The current implementation of SURE-SENSE with two-dimensional acceleration is performed using an iterative conjugate gradient algorithm, which might not be optimal in terms of reconstruction time, but which represents a practical solution to the computationally intensive inverse problem. Faster reconstruction can be accomplished using direct inversion methods similar to the non-iterative approach for non-Cartesian parallel MRI as described in Ying et al. (2005). Experiments that consist of series of images such as fMRI and MRSI represent the real bottleneck in reconstruction time, since several SURE-SENSE reconstructions need to be performed sequentially. Parallel computing can be used to substantially reduce the total reconstruction time since each individual reconstruction is parallelizable.

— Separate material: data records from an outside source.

(** The effect of the loop on the records it accepts. *)
Record shipped_as (shard_id start_ts end_ts : Z) (records accepted : list CommitRecord)
    (res res' : CommitLogAppendResult) (m m' : list (Z * Z)) (d d' : db) : Prop := {
  sh_wf : commit_log_wf d';
  sh_frame : forall t, t <> TABLE_COMMIT_LOG -> same_table t d' d;
  sh_sub : accepted `sublist_of` records;
  sh_inside : Forall (fun r => outside_shard shard_id start_ts end_ts r = false) accepted;
  sh_records : forall r, r ∈ log_records d' <-> r ∈ log_records d \/ r ∈ accepted;
  sh_accepted : inserted res' + duplicates res' =
    inserted res + duplicates res + Z.of_nat (length accepted);
  sh_rejected : rejected res' + Z.of_nat (length accepted) =
    rejected res + Z.of_nat (length records);
  sh_inserted : inserted res <= inserted res' /\ duplicates res <= duplicates res';
  sh_cursor : cursor_ts res' = foldl (fun c r => Z.max c (cr_commit_ts r)) (cursor_ts res) accepted;
  sh_marks : m' = foldl ship m accepted }.

Definition count_rejected (res : CommitLogAppendResult) : CommitLogAppendResult :=
  {| inserted := inserted res; duplicates := duplicates res; rejected := rejected res + 1;
     cursor_ts := cursor_ts res |}.

Lemma shipped_reject sid a e r records acc res res' m m' d d' :
  shipped_as sid a e records acc (count_rejected res) res' m m' d d' ->
  shipped_as sid a e (r :: records) acc res res' m m' d d'.
Proof. intros [? ? ? ? ? H1 H2 H3 ? ?]. split; simpl in *; try done; try lia. by constructor. Qed.

Lemma shipped_accept sid a e r records acc res res1 res' m m' d d1 d' :
  outside_shard sid a e r = false ->
  (forall t, t <> TABLE_COMMIT_LOG -> same_table t d1 d) ->
  (forall r', r' ∈ log_records d1 <-> r' = r \/ r' ∈ log_records d) ->
  inserted res1 + duplicates res1 = inserted res + duplicates res + 1 ->
  inserted res <= inserted res1 -> duplicates res <= duplicates res1 ->
  rejected res1 = rejected res -> cursor_ts res1 = Z.max (cursor_ts res) (cr_commit_ts r) ->
  shipped_as sid a e records acc res1 res' (ship m r) m' d1 d' ->
  shipped_as sid a e (r :: records) (r :: acc) res res' m m' d d'.
Proof.
  intros Hin Hfr Hlog Hs Hi Hd Hrj Hc [? Hf ? ? H0 H1 H2 H3 H4 H5].
  split; simpl in *; try done; try lia; [|by constructor|by constructor| |by rewrite <-Hc].
  - intros t Ht. etrans; [by apply Hf|by apply Hfr].
  - intros r'. rewrite H0, Hlog, elem_of_cons. tauto.
Qed.

Lemma append_frame r max d out d' :
  append_commit_record_in_tx r max d = Ok (out, d') ->
  forall t, t <> TABLE_COMMIT_LOG -> same_table t d' d.
Proof.
  intros E t Ht. unfold append_commit_record_in_tx in E.
  destruct (commit_record_encode r max); [|done]. cbn [mbind result_bind] in E.
  destruct (tx_get d TABLE_COMMIT_LOG _).
  - destruct (commit_record_decode _) as [|[]]; try done. destruct (decide _); [|done].
    by injection E as <- <-.
  - injection E as <- <-. by apply same_table_insert.
Qed.

Lemma append_records_rep sid a e max records res m d :
  commit_log_wf d -> Forall record_u64 records ->
  exists accepted res' m' d',
    append_records sid a e max records res m d = ((res', m'), d') /\
    shipped_as sid a e records accepted res res' m m' d d'.
Proof using pl zl.
  intros Hw Hu. revert res m d Hw. induction Hu as [|r records Hr Hu IH]; intros res m d Hw.
  { exists [], res, m, d. split; [done|]. split; simpl; try done; try lia.
    intros r. rewrite elem_of_nil. tauto. }
  cbn [append_records]. fold (count_rejected res).
  destruct (IH (count_rejected res) m d Hw) as (acc & res' & m' & d' & Erj & Hrj).
  pose proof (shipped_reject _ _ _ r _ _ _ _ _ _ _ _ Hrj) as Hrj'.
  destruct (outside_shard sid a e r) eqn:Eo; [by exists acc, res', m', d'|].
  pose proof (append_rep r max d Hw Hr) as Ha.
  destruct (append_commit_record_in_tx r max d) as [[out d1]|err] eqn:Ea;
    [|by exists acc, res', m', d'].
  pose proof (append_frame _ _ _ _ _ Ea) as Hfr. clear Erj Hrj Hrj'.
  destruct out.
  - destruct Ha as (_ & _ & Hw1 & Hlog).
    match goal with |- context [append_records _ _ _ _ _ ?res1 ?m1 _] =>
      destruct (IH res1 m1 d1 Hw1) as (acc1 & res1' & m1' & d1' & -> & Hs) end.
    exists (r :: acc1), res1', m1', d1'. split; [done|].
    eapply shipped_accept; [done|exact Hfr|exact Hlog|..|exact Hs]; simpl; lia.
  - destruct Ha as (Hin & ->).
    match goal with |- context [append_records _ _ _ _ _ ?res1 ?m1 _] =>
      destruct (IH res1 m1 d Hw) as (acc1 & res1' & m1' & d1' & -> & Hs) end.
    exists (r :: acc1), res1', m1', d1'. split; [done|].
    eapply shipped_accept; [done|exact Hfr| |..|exact Hs]; simpl; try lia.
    intros r'. split; [by right|]. by intros [->|?].
Qed.

(** ** The marks *)

Lemma read_u64_insert_ne k k' v d : k' <> k -> read_u64 (tx_insert TABLE_KV k' v d) k = read_u64 d k.
Proof. intros Hk. unfold read_u64. by rewrite tx_get_insert_ne by congruence. Qed.

Lemma ship_mark_ne k d x : shipped_key x.1 <> k -> read_u64 (ship_mark d x) k = read_u64 d k.
Proof. intros Hk. unfold ship_mark. destruct (_ <? _); [by apply read_u64_insert_ne|done]. Qed.

Lemma ship_mark_eq d g ts :
  in_u64 ts -> read_u64 (ship_mark d (g, ts)) (shipped_key g) =
  Z.max (read_u64 d (shipped_key g)) ts.
Proof.
  intros Ht. unfold ship_mark. cbn [fst snd].
  destruct (Z.ltb_spec (read_u64 d (shipped_key g)) ts); [rewrite read_u64_insert by done|]; lia.
Qed.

In conclusion, SURE-SENSE represents a novel alternative to standard SENSE particularly for accelerating imaging applications which use intrinsically low spatial resolution and echo-planar trajectories. Future work will characterize the optimal operation regimes of the method with respect to target spatial resolution, array geometry and number of receiver elements, and will explore implementation at 7 T to improve the tradeoff between spatial and temporal resolution.
This study was supported by National Institutes of Health Grants R01 HD040712, R01 NS037462, R01 EB000790-04, P41 RR14075, R01 EB002618-01, R21 EB007298, R01 EB002468, the Mental Illness and Neuroscience Discovery Institute (MIND), the Ibero-American Science and Technology Education Consortium (ISTEC), the Electrical and Computer Engineering Department of the University of New Mexico, NHRI-EX97-9715EC (National Health Research Institute, Taiwan), NSC 97-2320-B-002-058 (National Science Council, Taiwan), and NSC 97-2221-E-002-005 (National Science Council, Taiwan). We thank Lawrence Wald (Massachusetts General Hospital) for helpful discussions and technical support and Pierre-Gilles Henry (University of Minnesota) for the simulation of basis sets.